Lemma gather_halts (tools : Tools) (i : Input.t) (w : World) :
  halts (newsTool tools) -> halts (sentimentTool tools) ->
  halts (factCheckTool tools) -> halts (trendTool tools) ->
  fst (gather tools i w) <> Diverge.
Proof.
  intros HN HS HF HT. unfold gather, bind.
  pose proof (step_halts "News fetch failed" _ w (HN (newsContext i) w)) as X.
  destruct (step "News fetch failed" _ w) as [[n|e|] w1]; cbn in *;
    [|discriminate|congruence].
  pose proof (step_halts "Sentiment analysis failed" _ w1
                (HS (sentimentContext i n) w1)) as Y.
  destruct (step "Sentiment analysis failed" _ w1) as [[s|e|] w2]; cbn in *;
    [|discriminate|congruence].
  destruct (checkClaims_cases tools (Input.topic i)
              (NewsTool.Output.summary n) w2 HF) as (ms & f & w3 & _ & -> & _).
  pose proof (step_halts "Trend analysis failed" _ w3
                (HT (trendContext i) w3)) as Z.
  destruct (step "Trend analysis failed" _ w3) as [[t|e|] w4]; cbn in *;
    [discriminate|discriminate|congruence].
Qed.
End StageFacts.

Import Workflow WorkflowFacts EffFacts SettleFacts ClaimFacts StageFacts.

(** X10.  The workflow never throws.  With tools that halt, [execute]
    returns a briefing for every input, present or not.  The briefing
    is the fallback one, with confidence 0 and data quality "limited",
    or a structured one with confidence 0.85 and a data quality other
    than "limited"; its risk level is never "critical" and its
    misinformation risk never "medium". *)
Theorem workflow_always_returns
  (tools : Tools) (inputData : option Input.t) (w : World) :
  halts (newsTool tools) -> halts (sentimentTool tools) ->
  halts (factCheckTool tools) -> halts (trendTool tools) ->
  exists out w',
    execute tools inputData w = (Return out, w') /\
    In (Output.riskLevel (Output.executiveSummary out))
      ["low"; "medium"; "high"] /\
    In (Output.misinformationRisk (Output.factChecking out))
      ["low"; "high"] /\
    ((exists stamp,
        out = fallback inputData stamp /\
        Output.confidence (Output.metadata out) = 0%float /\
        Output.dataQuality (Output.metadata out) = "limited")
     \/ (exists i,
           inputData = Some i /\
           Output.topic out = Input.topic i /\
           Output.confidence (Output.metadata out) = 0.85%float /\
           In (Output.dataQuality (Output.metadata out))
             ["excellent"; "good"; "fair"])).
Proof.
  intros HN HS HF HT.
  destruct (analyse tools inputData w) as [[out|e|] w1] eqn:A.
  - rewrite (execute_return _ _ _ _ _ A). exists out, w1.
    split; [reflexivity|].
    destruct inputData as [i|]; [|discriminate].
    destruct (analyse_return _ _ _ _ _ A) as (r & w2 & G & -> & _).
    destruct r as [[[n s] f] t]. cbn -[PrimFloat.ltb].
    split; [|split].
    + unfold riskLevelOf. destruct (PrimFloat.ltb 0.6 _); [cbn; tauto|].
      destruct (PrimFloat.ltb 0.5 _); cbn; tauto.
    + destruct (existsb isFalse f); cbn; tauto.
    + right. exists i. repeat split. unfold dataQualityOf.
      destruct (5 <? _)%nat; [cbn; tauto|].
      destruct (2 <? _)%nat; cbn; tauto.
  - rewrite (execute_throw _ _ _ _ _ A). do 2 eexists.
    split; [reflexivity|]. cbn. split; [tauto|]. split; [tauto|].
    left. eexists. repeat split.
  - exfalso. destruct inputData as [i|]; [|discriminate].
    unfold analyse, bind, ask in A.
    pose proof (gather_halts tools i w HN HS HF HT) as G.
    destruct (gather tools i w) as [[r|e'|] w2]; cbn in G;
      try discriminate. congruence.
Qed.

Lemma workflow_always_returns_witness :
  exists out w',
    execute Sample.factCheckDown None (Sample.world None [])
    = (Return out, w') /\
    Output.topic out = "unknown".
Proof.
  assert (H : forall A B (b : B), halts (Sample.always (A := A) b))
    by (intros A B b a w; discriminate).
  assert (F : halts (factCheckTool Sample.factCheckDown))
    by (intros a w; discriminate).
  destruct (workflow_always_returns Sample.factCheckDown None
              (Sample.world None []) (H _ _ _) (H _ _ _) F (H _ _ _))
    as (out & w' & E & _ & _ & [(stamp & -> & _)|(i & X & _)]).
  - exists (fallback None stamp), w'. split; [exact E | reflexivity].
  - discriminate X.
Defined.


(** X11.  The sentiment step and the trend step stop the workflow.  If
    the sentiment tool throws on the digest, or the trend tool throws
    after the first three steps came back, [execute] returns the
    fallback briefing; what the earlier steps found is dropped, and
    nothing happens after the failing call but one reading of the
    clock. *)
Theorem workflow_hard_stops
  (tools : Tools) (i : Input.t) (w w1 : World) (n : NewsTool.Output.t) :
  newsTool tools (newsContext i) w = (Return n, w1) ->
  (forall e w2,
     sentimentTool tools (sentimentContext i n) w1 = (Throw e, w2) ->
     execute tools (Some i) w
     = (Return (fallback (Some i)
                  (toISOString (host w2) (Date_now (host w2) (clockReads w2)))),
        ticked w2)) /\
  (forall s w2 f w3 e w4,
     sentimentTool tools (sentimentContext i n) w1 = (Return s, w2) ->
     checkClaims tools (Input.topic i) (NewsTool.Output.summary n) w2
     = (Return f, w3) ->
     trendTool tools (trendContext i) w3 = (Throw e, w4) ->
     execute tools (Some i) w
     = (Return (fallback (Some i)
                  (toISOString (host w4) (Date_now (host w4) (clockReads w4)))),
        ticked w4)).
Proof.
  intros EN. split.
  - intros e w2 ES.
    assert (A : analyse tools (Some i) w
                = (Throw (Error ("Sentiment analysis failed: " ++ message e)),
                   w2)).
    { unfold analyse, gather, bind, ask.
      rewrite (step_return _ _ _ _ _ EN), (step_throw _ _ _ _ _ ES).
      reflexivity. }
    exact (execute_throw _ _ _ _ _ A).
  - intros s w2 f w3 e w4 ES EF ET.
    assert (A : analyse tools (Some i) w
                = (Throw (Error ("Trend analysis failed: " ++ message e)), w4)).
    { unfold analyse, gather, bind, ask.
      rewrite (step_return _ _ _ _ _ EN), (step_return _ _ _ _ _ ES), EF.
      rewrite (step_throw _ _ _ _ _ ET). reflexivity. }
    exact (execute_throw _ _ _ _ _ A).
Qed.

--

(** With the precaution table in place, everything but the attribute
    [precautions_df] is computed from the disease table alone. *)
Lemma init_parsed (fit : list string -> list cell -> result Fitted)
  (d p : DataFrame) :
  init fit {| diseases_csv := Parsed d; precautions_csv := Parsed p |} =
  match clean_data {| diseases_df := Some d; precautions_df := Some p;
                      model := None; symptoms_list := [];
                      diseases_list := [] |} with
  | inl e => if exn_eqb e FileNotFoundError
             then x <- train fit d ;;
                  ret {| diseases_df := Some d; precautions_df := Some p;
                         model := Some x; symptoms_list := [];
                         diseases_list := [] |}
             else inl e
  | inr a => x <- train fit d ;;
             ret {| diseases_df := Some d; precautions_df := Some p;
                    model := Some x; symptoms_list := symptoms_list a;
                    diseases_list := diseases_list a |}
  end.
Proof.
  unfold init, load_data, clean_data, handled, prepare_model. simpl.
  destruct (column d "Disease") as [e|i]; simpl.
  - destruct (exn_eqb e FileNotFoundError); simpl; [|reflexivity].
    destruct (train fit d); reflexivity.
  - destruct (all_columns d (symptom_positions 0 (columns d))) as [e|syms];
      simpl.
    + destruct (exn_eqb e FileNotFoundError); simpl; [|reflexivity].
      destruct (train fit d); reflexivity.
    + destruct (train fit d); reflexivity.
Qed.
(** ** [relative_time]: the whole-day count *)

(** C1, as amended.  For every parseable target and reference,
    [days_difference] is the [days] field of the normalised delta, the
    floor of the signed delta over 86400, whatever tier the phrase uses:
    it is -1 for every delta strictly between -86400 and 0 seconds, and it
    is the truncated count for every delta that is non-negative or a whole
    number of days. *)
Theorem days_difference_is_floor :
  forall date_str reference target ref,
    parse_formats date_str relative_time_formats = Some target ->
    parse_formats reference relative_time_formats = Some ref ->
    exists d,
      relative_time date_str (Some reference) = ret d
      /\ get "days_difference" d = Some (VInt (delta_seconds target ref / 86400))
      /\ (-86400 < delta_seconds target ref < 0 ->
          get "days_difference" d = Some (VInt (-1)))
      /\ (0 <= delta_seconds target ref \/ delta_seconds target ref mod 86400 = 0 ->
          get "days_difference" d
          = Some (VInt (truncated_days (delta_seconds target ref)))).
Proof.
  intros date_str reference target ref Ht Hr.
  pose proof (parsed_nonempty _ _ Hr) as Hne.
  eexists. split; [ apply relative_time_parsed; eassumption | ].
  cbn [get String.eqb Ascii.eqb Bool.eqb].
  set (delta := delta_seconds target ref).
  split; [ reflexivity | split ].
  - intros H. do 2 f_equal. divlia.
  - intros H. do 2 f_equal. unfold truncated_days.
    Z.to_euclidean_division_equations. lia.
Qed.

==

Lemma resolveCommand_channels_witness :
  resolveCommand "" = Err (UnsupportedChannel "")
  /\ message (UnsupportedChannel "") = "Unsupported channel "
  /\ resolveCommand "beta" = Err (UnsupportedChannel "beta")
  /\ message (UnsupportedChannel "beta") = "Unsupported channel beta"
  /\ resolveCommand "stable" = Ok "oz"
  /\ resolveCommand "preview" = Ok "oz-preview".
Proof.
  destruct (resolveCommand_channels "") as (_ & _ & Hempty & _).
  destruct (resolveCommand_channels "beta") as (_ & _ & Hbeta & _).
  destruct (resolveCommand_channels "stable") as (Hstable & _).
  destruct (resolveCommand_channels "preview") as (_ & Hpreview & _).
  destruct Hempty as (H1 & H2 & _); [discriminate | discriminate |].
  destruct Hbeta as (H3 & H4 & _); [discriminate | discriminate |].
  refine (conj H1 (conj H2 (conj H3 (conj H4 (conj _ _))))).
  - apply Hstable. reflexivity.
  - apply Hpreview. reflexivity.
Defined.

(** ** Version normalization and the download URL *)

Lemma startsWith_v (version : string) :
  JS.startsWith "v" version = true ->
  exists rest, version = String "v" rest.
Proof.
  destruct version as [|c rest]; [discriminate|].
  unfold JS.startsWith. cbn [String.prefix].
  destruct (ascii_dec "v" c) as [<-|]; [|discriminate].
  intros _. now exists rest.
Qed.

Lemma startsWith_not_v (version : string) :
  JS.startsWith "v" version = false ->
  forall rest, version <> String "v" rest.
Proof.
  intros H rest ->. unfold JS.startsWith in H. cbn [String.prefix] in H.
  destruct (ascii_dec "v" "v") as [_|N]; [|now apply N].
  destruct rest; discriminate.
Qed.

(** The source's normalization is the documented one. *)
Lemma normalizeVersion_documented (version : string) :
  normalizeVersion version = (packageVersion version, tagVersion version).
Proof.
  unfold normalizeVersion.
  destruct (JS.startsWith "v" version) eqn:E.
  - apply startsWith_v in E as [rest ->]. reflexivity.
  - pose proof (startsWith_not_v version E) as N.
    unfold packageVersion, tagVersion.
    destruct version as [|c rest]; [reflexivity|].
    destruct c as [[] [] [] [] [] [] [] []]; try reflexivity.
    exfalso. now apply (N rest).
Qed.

§ **TASK INSTRUCTIONS**:
Produce only the lines from the line containing "by (intros a w; discriminate)." through the line containing "trendTool tools (trendContext", inclusive of both, exactly as they stand in the entries above.

§ **OUTPUT**:
    by (intros a w; discriminate).
  destruct (workflow_always_returns Sample.factCheckDown None
              (Sample.world None []) (H _ _ _) (H _ _ _) F (H _ _ _))
    as (out & w' & E & _ & _ & [(stamp & -> & _)|(i & X & _)]).
  - exists (fallback None stamp), w'. split; [exact E | reflexivity].
  - discriminate X.
Defined.


(** X11.  The sentiment step and the trend step stop the workflow.  If
    the sentiment tool throws on the digest, or the trend tool throws
    after the first three steps came back, [execute] returns the
    fallback briefing; what the earlier steps found is dropped, and
    nothing happens after the failing call but one reading of the
    clock. *)
Theorem workflow_hard_stops
  (tools : Tools) (i : Input.t) (w w1 : World) (n : NewsTool.Output.t) :
  newsTool tools (newsContext i) w = (Return n, w1) ->
  (forall e w2,
     sentimentTool tools (sentimentContext i n) w1 = (Throw e, w2) ->
     execute tools (Some i) w
     = (Return (fallback (Some i)
                  (toISOString (host w2) (Date_now (host w2) (clockReads w2)))),
        ticked w2)) /\
  (forall s w2 f w3 e w4,
     sentimentTool tools (sentimentContext i n) w1 = (Return s, w2) ->
     checkClaims tools (Input.topic i) (NewsTool.Output.summary n) w2
     = (Return f, w3) ->
     trendTool tools (trendContext i) w3 = (Throw e, w4) ->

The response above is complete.